▶ Problem to solve
What lines in the records below mention "destruct"? List them all.
------------------------------------------------------------------------
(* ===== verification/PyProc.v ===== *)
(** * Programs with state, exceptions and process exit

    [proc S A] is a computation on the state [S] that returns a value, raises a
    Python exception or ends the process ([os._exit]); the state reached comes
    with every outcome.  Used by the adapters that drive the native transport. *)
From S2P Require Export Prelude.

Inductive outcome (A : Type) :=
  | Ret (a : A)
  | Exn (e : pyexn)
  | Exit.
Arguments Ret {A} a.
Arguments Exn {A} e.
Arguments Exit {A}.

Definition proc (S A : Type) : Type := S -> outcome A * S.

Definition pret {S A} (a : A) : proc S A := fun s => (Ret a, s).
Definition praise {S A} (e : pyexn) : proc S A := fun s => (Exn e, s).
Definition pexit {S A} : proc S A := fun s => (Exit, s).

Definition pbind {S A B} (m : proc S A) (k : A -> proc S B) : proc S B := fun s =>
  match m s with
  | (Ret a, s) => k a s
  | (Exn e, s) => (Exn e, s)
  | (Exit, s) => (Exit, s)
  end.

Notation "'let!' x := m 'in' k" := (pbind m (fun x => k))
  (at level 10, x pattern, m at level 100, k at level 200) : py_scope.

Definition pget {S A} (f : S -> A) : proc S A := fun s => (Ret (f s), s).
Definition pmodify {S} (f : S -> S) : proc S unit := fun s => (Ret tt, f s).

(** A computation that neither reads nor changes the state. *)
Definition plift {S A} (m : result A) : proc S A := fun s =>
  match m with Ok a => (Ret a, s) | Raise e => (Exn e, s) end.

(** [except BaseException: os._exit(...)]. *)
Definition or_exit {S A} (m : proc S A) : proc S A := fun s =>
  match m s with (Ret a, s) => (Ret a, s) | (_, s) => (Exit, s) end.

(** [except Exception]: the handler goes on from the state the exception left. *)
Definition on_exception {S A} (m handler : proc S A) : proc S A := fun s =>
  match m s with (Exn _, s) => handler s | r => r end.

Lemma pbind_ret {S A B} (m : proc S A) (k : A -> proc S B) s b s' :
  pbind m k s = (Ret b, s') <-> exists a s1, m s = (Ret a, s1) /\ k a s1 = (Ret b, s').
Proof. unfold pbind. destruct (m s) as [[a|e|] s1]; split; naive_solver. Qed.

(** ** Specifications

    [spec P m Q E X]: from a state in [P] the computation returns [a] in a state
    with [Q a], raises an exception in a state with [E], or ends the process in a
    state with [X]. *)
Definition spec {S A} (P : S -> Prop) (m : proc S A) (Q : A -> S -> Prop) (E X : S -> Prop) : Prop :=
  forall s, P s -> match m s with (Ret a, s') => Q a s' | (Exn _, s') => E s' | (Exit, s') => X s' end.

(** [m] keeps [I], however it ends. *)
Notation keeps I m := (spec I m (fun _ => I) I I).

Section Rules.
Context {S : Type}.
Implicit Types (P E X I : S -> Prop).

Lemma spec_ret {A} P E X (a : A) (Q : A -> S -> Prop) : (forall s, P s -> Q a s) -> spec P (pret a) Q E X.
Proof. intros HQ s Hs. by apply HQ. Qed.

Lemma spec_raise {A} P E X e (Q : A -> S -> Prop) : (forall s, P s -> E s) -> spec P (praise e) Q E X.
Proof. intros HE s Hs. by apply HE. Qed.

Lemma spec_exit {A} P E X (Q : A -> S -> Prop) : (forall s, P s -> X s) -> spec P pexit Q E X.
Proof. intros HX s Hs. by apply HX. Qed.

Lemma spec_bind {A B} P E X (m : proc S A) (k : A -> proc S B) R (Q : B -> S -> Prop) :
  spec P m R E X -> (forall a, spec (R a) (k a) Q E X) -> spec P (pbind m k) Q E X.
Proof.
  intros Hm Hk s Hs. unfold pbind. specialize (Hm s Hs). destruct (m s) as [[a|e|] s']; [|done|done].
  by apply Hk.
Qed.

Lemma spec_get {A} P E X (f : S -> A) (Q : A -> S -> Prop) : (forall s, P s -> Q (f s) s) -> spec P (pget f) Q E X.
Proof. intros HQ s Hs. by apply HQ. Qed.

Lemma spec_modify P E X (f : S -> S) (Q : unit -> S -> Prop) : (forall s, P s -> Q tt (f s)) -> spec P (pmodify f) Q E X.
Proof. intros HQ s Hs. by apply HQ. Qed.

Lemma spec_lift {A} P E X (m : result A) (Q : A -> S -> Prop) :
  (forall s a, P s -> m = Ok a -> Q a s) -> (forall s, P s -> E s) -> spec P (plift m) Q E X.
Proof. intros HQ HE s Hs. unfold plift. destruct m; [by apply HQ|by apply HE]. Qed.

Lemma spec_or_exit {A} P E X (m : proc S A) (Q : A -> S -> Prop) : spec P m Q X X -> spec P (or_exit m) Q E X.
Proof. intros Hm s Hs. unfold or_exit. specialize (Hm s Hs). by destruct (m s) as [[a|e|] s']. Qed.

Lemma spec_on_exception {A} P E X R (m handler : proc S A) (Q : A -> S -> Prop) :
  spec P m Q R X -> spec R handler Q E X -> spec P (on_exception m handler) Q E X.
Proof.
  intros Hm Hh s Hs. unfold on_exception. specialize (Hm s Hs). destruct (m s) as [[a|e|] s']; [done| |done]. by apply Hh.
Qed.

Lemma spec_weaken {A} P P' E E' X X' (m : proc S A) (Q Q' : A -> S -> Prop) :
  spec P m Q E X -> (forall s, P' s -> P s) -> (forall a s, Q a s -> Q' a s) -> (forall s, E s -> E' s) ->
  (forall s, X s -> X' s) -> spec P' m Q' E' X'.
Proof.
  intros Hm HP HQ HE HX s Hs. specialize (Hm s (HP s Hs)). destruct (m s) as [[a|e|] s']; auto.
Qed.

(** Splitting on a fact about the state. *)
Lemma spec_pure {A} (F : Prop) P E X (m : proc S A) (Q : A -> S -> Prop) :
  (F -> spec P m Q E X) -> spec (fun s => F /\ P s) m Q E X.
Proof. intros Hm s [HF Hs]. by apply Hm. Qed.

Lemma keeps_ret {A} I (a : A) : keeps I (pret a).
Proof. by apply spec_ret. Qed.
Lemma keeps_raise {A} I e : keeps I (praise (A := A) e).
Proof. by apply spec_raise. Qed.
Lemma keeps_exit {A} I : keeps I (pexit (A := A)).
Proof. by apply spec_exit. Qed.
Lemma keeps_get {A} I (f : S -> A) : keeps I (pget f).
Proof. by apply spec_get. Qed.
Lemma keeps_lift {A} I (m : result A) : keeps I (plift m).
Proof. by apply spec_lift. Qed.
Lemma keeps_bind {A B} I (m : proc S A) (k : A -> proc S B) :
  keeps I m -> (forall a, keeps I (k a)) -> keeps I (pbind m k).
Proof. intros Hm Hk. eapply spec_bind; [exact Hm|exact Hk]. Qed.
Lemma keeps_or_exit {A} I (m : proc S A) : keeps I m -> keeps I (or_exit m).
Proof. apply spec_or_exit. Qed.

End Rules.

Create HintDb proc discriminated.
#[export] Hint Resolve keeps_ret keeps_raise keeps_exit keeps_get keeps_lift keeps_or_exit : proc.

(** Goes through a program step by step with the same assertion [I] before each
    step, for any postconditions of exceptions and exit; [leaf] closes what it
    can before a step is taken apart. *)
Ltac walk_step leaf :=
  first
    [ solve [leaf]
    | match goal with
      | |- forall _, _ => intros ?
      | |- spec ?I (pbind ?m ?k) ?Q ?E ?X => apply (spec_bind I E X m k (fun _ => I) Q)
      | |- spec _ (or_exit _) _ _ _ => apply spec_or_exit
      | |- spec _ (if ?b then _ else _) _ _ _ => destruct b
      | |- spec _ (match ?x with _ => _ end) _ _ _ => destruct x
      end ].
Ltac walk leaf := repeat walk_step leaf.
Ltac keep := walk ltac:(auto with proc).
------------------------------------------------------------------------
▶ Response to this exercise
Proof. unfold pbind. destruct (m s) as [[a|e|] s1]; split; naive_solver. Qed.
  intros Hm Hk s Hs. unfold pbind. specialize (Hm s Hs). destruct (m s) as [[a|e|] s']; [|done|done].
Proof. intros HQ HE s Hs. unfold plift. destruct m; [by apply HQ|by apply HE]. Qed.
Proof. intros Hm s Hs. unfold or_exit. specialize (Hm s Hs). by destruct (m s) as [[a|e|] s']. Qed.
  intros Hm Hh s Hs. unfold on_exception. specialize (Hm s Hs). destruct (m s) as [[a|e|] s']; [done| |done]. by apply Hh.
  intros Hm HP HQ HE HX s Hs. specialize (Hm s (HP s Hs)). destruct (m s) as [[a|e|] s']; auto.
      | |- spec _ (if ?b then _ else _) _ _ _ => destruct b
      | |- spec _ (match ?x with _ => _ end) _ _ _ => destruct x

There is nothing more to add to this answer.